Athletic Training: The Weekly Long Run
It’s 6:00 a.m. when my alarm goes off. Time to get up and go to training. I look out the window. It’s still dark, and the frost on the grass paints a perfect picture with misty fog. I hang my head, put my gear on, and walk out the door.
I start jogging. It’s so cold that I feel if I go any faster, all the muscles in my body will snap. It’s silent. There’s no sound. No cars, no music, no talking. It’s just me, the wind, and the open lonely road. I trudge on and look at my watch and see that I’ve only gone two minutes. I throw my head back, 58 minutes to go.
The most mortal sin of all as a runner is to be constantly looking at your watch. Time doesn’t go any faster if you stare wide-eyed at it. Although some seasoned runners may argue this point, it has yet to be proven.
In the early hours of the day, running is not a raging social experience, so you can become bored easily, even worse if you leave from the same place every morning (and my teachers wonder why I’m disruptive in class).

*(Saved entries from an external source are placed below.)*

Definition bindProxyEnv : list (string * string) :=
  [("proxy.routing.strategy", "VM_PROXY_AUTH_PROXY_ROUTING_STRATEGY");
   ("proxy.routing.healthCheck.interval", "VM_PROXY_AUTH_PROXY_ROUTING_HEALTH_CHECK_INTERVAL");
   ("proxy.routing.healthCheck.timeout", "VM_PROXY_AUTH_PROXY_ROUTING_HEALTH_CHECK_TIMEOUT");
   ("proxy.routing.healthCheck.endpoint", "VM_PROXY_AUTH_PROXY_ROUTING_HEALTH_CHECK_ENDPOINT");
   ("proxy.routing.healthCheck.healthyThreshold", "VM_PROXY_AUTH_PROXY_ROUTING_HEALTH_CHECK_HEALTHY_THRESHOLD");
   ("proxy.routing.healthCheck.unhealthyThreshold", "VM_PROXY_AUTH_PROXY_ROUTING_HEALTH_CHECK_UNHEALTHY_THRESHOLD");
   ("proxy.reliability.timeout", "VM_PROXY_AUTH_PROXY_RELIABILITY_TIMEOUT");
   ("proxy.reliability.retries", "VM_PROXY_AUTH_PROXY_RELIABILITY_RETRIES");
   ("proxy.reliability.backoff", "VM_PROXY_AUTH_PROXY_RELIABILITY_BACKOFF");
   ("proxy.reliability.queue.enabled", "VM_PROXY_AUTH_PROXY_RELIABILITY_QUEUE_ENABLED");
   ("proxy.reliability.queue.maxSize", "VM_PROXY_AUTH_PROXY_RELIABILITY_QUEUE_MAX_SIZE");
   ("proxy.reliability.queue.timeout", "VM_PROXY_AUTH_PROXY_RELIABILITY_QUEUE_TIMEOUT");
   ("proxy.upstreams", "VM_PROXY_AUTH_PROXY_UPSTREAMS")].

Definition bindTenantEnv : list (string * string) :=
  [("tenants.filter.strategy", "VM_PROXY_AUTH_TENANTS_FILTER_STRATEGY");
   ("tenants.filter.labels.account", "VM_PROXY_AUTH_TENANTS_FILTER_LABELS_ACCOUNT");
   ("tenants.filter.labels.project", "VM_PROXY_AUTH_TENANTS_FILTER_LABELS_PROJECT");
   ("tenants.filter.labels.useProjectId", "VM_PROXY_AUTH_TENANTS_FILTER_LABELS_USE_PROJECT_ID");
   ("tenants.mappings", "VM_PROXY_AUTH_TENANTS_MAPPINGS")].

Definition bindStorageEnv : list (string * string) :=
  [("storage.type", "VM_PROXY_AUTH_STORAGE_TYPE");
   ("storage.redis.address", "VM_PROXY_AUTH_STORAGE_REDIS_ADDRESS");
   ("storage.redis.password", "VM_PROXY_AUTH_STORAGE_REDIS_PASSWORD");
   ("storage.redis.database", "VM_PROXY_AUTH_STORAGE_REDIS_DATABASE");
   ("storage.redis.keyPrefix", "VM_PROXY_AUTH_STORAGE_REDIS_KEY_PREFIX");
   ("storage.redis.pool.size", "VM_PROXY_AUTH_STORAGE_REDIS_POOL_SIZE");
   ("storage.redis.pool.minIdle", "VM_PROXY_AUTH_STORAGE_REDIS_POOL_MIN_IDLE");
   ("storage.redis.timeouts.connect", "VM_PROXY_AUTH_STORAGE_REDIS_TIMEOUTS_CONNECT");
   ("storage.redis.timeouts.read", "VM_PROXY_AUTH_STORAGE_REDIS_TIMEOUTS_READ");
   ("storage.redis.timeouts.write", "VM_PROXY_AUTH_STORAGE_REDIS_TIMEOUTS_WRITE");
   ("storage.redis.retry.maxAttempts", "VM_PROXY_AUTH_STORAGE_REDIS_RETRY_MAX_ATTEMPTS");
   ("storage.redis.retry.backoff.min", "VM_PROXY_AUTH_STORAGE_REDIS_RETRY_BACKOFF_MIN");
   ("storage.redis.retry.backoff.max", "VM_PROXY_AUTH_STORAGE_REDIS_RETRY_BACKOFF_MAX");
   ("storage.raft.bindAddress", "VM_PROXY_AUTH_STORAGE_RAFT_BIND_ADDRESS");
   ("storage.raft.dataDir", "VM_PROXY_AUTH_STORAGE_RAFT_DATA_DIR");
   ("storage.raft.bootstrapExpected", "VM_PROXY_AUTH_STORAGE_RAFT_BOOTSTRAP_EXPECTED");
   ("storage.raft.peers", "VM_PROXY_AUTH_STORAGE_RAFT_PEERS")].

Definition bindClusterEnv : list (string * string) :=
  [("cluster.memberlist.bindAddress", "VM_PROXY_AUTH_CLUSTER_MEMBERLIST_BIND_ADDRESS");
   ("cluster.memberlist.advertiseAddress", "VM_PROXY_AUTH_CLUSTER_MEMBERLIST_ADVERTISE_ADDRESS");
   ("cluster.memberlist.peers.join", "VM_PROXY_AUTH_CLUSTER_MEMBERLIST_PEERS_JOIN");
   ("cluster.memberlist.peers.encryption", "VM_PROXY_AUTH_CLUSTER_MEMBERLIST_PEERS_ENCRYPTION");
   ("cluster.memberlist.gossip.interval", "VM_PROXY_AUTH_CLUSTER_MEMBERLIST_GOSSIP_INTERVAL");
   ("cluster.memberlist.gossip.nodes", "VM_PROXY_AUTH_CLUSTER_MEMBERLIST_GOSSIP_NODES");
   ("cluster.memberlist.probe.interval", "VM_PROXY_AUTH_CLUSTER_MEMBERLIST_PROBE_INTERVAL");
   ("cluster.memberlist.probe.timeout", "VM_PROXY_AUTH_CLUSTER_MEMBERLIST_PROBE_TIMEOUT");
   ("cluster.memberlist.metadata", "VM_PROXY_AUTH_CLUSTER_MEMBERLIST_METADATA");
   ("cluster.discovery.enabled", "VM_PROXY_AUTH_CLUSTER_DISCOVERY_ENABLED");
   ("cluster.discovery.interval", "VM_PROXY_AUTH_CLUSTER_DISCOVERY_INTERVAL");
   ("cluster.discovery.providers", "VM_PROXY_AUTH_CLUSTER_DISCOVERY_PROVIDERS");
   ("cluster.discovery.static.peers", "VM_PROXY_AUTH_CLUSTER_DISCOVERY_STATIC_PEERS");
   ("cluster.discovery.mdns.enabled", "VM_PROXY_AUTH_CLUSTER_DISCOVERY_MDNS_ENABLED");
   ("cluster.discovery.mdns.serviceName", "VM_PROXY_AUTH_CLUSTER_DISCOVERY_MDNS_SERVICE_NAME");
   ("cluster.discovery.mdns.domain", "VM_PROXY_AUTH_CLUSTER_DISCOVERY_MDNS_DOMAIN");
   ("cluster.discovery.mdns.hostname", "VM_PROXY_AUTH_CLUSTER_DISCOVERY_MDNS_HOSTNAME");
   ("cluster.discovery.mdns.port", "VM_PROXY_AUTH_CLUSTER_DISCOVERY_MDNS_PORT");
   ("cluster.discovery.mdns.txtRecords", "VM_PROXY_AUTH_CLUSTER_DISCOVERY_MDNS_TXT_RECORDS")].

(** What each module binds, in order. *)
Definition bindEnvironmentVariables : list (string * string) :=
  bindMetadataEnv ++ bindLoggingEnv ++ bindMetricsEnv ++ bindServerEnv ++ bindAuthEnv ++ bindProxyEnv ++ bindTenantEnv ++ bindStorageEnv ++ bindClusterEnv.

(* ------------------------------------------------------------------ *)
(** ** The defaults *)

Definition setMetadataDefaults (d : Config) : list (string * setting) :=
  [("metadata.nodeId", SText (md_NodeID (cf_Metadata d)));
   ("metadata.role", SText (md_Role (cf_Metadata d)));
   ("metadata.environment", SText (md_Environment (cf_Metadata d)));
   ("metadata.region", SText (md_Region (cf_Metadata d)))].

Definition setLoggingDefaults (d : Config) : list (string * setting) :=
  [("logging.level", SText (lg_Level (cf_Logging d)));
   ("logging.format", SText (lg_Format (cf_Logging d)))].

Definition setMetricsDefaults (d : Config) : list (string * setting) :=
  [("metrics.enabled", SBool (mc_Enabled (cf_Metrics d)));
   ("metrics.path", SText (mc_Path (cf_Metrics d)))].

Definition setServerDefaults (d : Config) : list (string * setting) :=
  [("server.address", SText (sv_Address (cf_Server d)));
   ("server.timeouts.read", SText (Duration_String (to_Read (sv_Timeouts (cf_Server d)))));
   ("server.timeouts.write", SText (Duration_String (to_Write (sv_Timeouts (cf_Server d)))));
   ("server.timeouts.idle", SText (Duration_String (to_Idle (sv_Timeouts (cf_Server d)))))].

Definition setProxyDefaults (d : Config) : list (string * setting) :=
  [("proxy.routing.strategy", SText (rt_Strategy (px_Routing (cf_Proxy d))));
   ("proxy.routing.healthCheck.interval", SText (Duration_String (hk_Interval (rt_HealthCheck (px_Routing (cf_Proxy d))))));
   ("proxy.routing.healthCheck.timeout", SText (Duration_String (hk_Timeout (rt_HealthCheck (px_Routing (cf_Proxy d))))));
   ("proxy.routing.healthCheck.endpoint", SText (hk_Endpoint (rt_HealthCheck (px_Routing (cf_Proxy d)))));
   ("proxy.routing.healthCheck.healthyThreshold", SInt (hk_HealthyThreshold (rt_HealthCheck (px_Routing (cf_Proxy d)))));
   ("proxy.routing.healthCheck.unhealthyThreshold", SInt (hk_UnhealthyThreshold (rt_HealthCheck (px_Routing (cf_Proxy d)))));
   ("proxy.reliability.timeout", SText (Duration_String (rl_Timeout (px_Reliability (cf_Proxy d)))));
   ("proxy.reliability.retries", SInt (rl_Retries (px_Reliability (cf_Proxy d))));
   ("proxy.reliability.backoff", SText (Duration_String (rl_Backoff (px_Reliability (cf_Proxy d)))));
   ("proxy.reliability.queue.enabled", SBool (qc_Enabled (rl_Queue (px_Reliability (cf_Proxy d)))));
   ("proxy.reliability.queue.maxSize", SInt (qc_MaxSize (rl_Queue (px_Reliability (cf_Proxy d)))));
   ("proxy.reliability.queue.timeout", SText (Duration_String (qc_Timeout (rl_Queue (px_Reliability (cf_Proxy d))))))].

Definition setAuthDefaults (d : Config) : list (string * setting) :=
  [("auth.jwt.algorithm", SText (jw_Algorithm (cf_Auth d)));
   ("auth.jwt.validation.audience", SBool (vl_Audience (jw_Validation (cf_Auth d))));
   ("auth.jwt.validation.issuer", SBool (vl_Issuer (jw_Validation (cf_Auth d))));
   ("auth.jwt.claims.userGroups", SText (jw_UserGroups (cf_Auth d)));
   ("auth.jwt.cache.tokenTTL", SText (Duration_String (cc_TokenTTL (jw_Cache (cf_Auth d)))));
   ("auth.jwt.cache.jwksTTL", SText (Duration_String (cc_JwksTTL (jw_Cache (cf_Auth d)))))].

Definition setTenantDefaults (d : Config) : list (string * setting) :=
  [("tenants.filter.strategy", SText (fc_Strategy (tc_Filter (cf_Tenants d))));
   ("tenants.filter.labels.account", SText (lc_Account (fc_Labels (tc_Filter (cf_Tenants d)))));
   ("tenants.filter.labels.project", SText (lc_Project (fc_Labels (tc_Filter (cf_Tenants d)))));
   ("tenants.filter.labels.useProjectId", SBool (lc_UseProjectID (fc_Labels (tc_Filter (cf_Tenants d)))))].

Definition setStorageDefaults (d : Config) : list (string * setting) :=
  [("storage.type", SText (sg_Type (cf_Storage d)));
   ("storage.redis.database", SInt (rd_Database (sg_Redis (cf_Storage d))));
   ("storage.redis.keyPrefix", SText (rd_KeyPrefix (sg_Redis (cf_Storage d))));
   ("storage.redis.pool.size", SInt (rp_Size (rd_Pool (sg_Redis (cf_Storage d)))));
   ("storage.redis.pool.minIdle", SInt (rp_MinIdle (rd_Pool (sg_Redis (cf_Storage d)))));
   ("storage.redis.timeouts.connect", SText (Duration_String (rt_Connect (rd_Timeouts (sg_Redis (cf_Storage d))))));
   ("storage.redis.timeouts.read", SText (Duration_String (rt_Read (rd_Timeouts (sg_Redis (cf_Storage d))))));
   ("storage.redis.timeouts.write", SText (Duration_String (rt_Write (rd_Timeouts (sg_Redis (cf_Storage d))))));
   ("storage.redis.retry.maxAttempts", SInt (rr_MaxAttempts (rd_Retry (sg_Redis (cf_Storage d)))));
   ("storage.redis.retry.backoff.min", SText (Duration_String (bo_Min (rr_Backoff (rd_Retry (sg_Redis (cf_Storage d)))))));
   ("storage.redis.retry.backoff.max", SText (Duration_String (bo_Max (rr_Backoff (rd_Retry (sg_Redis (cf_Storage d)))))));
   ("storage.raft.bindAddress", SText (rf_BindAddress (sg_Raft (cf_Storage d))));
   ("storage.raft.dataDir", SText (rf_DataDir (sg_Raft (cf_Storage d))));
   ("storage.raft.bootstrapExpected", SInt (rf_BootstrapExpected (sg_Raft (cf_Storage d))))].

Definition setClusterDefaults (d : Config) : list (string * setting) :=
  [("cluster.memberlist.bindAddress", SText (mb_BindAddress (cl_Memberlist (cf_Cluster d))));
   ("cluster.memberlist.gossip.interval", SText (Duration_String (gs_Interval (mb_Gossip (cl_Memberlist (cf_Cluster d))))));
   ("cluster.memberlist.gossip.nodes", SInt (gs_Nodes (mb_Gossip (cl_Memberlist (cf_Cluster d)))));
   ("cluster.memberlist.probe.interval", SText (Duration_String (pb_Interval (mb_Probe (cl_Memberlist (cf_Cluster d))))));
   ("cluster.memberlist.probe.timeout", SText (Duration_String (pb_Timeout (mb_Probe (cl_Memberlist (cf_Cluster d))))));
   ("cluster.discovery.interval", SText (Duration_String (ds_Interval (cl_Discovery (cf_Cluster d)))));
   ("cluster.discovery.mdns.enabled", SBool (dn_Enabled (ds_MDNS (cl_Discovery (cf_Cluster d)))));
   ("cluster.discovery.mdns.serviceName", SText (dn_ServiceName (ds_MDNS (cl_Discovery (cf_Cluster d)))));
   ("cluster.discovery.mdns.domain", SText (dn_Domain (ds_MDNS (cl_Discovery (cf_Cluster d)))));
   ("cluster.discovery.mdns.port", SInt (dn_Port (ds_MDNS (cl_Discovery (cf_Cluster d)))))].

Definition setDefaults (d : Config) : list (string * setting) :=
  setMetadataDefaults d ++ setLoggingDefaults d ++ setMetricsDefaults d ++ setServerDefaults d ++ setProxyDefaults d ++ setAuthDefaults d ++ setTenantDefaults d ++ setStorageDefaults d ++ setClusterDefaults d.

(* ------------------------------------------------------------------ *)
(** ** LoadConfig *)

Inductive readProblem := ConfigFileNotFound | ReadFailed (err : goError).

Class Viper (V : Type) := {
  New : V;
  SetConfigName : string → V → V;
  SetConfigType : string → V → V;
  AddConfigPath : string → V → V;
  SetConfigFile : string → V → V;
  SetEnvPrefix : string → V → V;
  AutomaticEnv : V → V;
  SetEnvKeyReplacer : string → string → V → V;
  BindEnv : string → string → V → V;
  SetDefault : string → setting → V → V;
  ReadInConfig : V → option readProblem * V;
  Unmarshal : V → result Config
}.

Section LoadConfig.
Context {V : Type} {HV : Viper V}.
Context (parseError : string → option goError).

As I plod along, I wish that I could wake up in a different place every morning so that I wouldn’t get bored for at least the first 15 minutes. Or even better, as I sleep, mysterious elves take my bed and transport me to different exotic places where women roam around in bikinis all day long.
I must have dozed off as a red 4WD, with headlights flashing, beeped at me to get off the middle of the road. “Okay, concentrate,” I say to myself. I look at my watch. It reads 10 minutes. I throw my head back, 50 minutes to go.
Now that I’m fully awake, for some unknown reason, I always remember the last thing I heard. In my case, it was my radio waking me up. Just as if you were in the shower, the last song you heard stays in your head, except I’m only in the shower for 10 minutes. I have 50 minutes to go, so it’s a real problem when I have a song like “Barbie Girl” stuck in my head.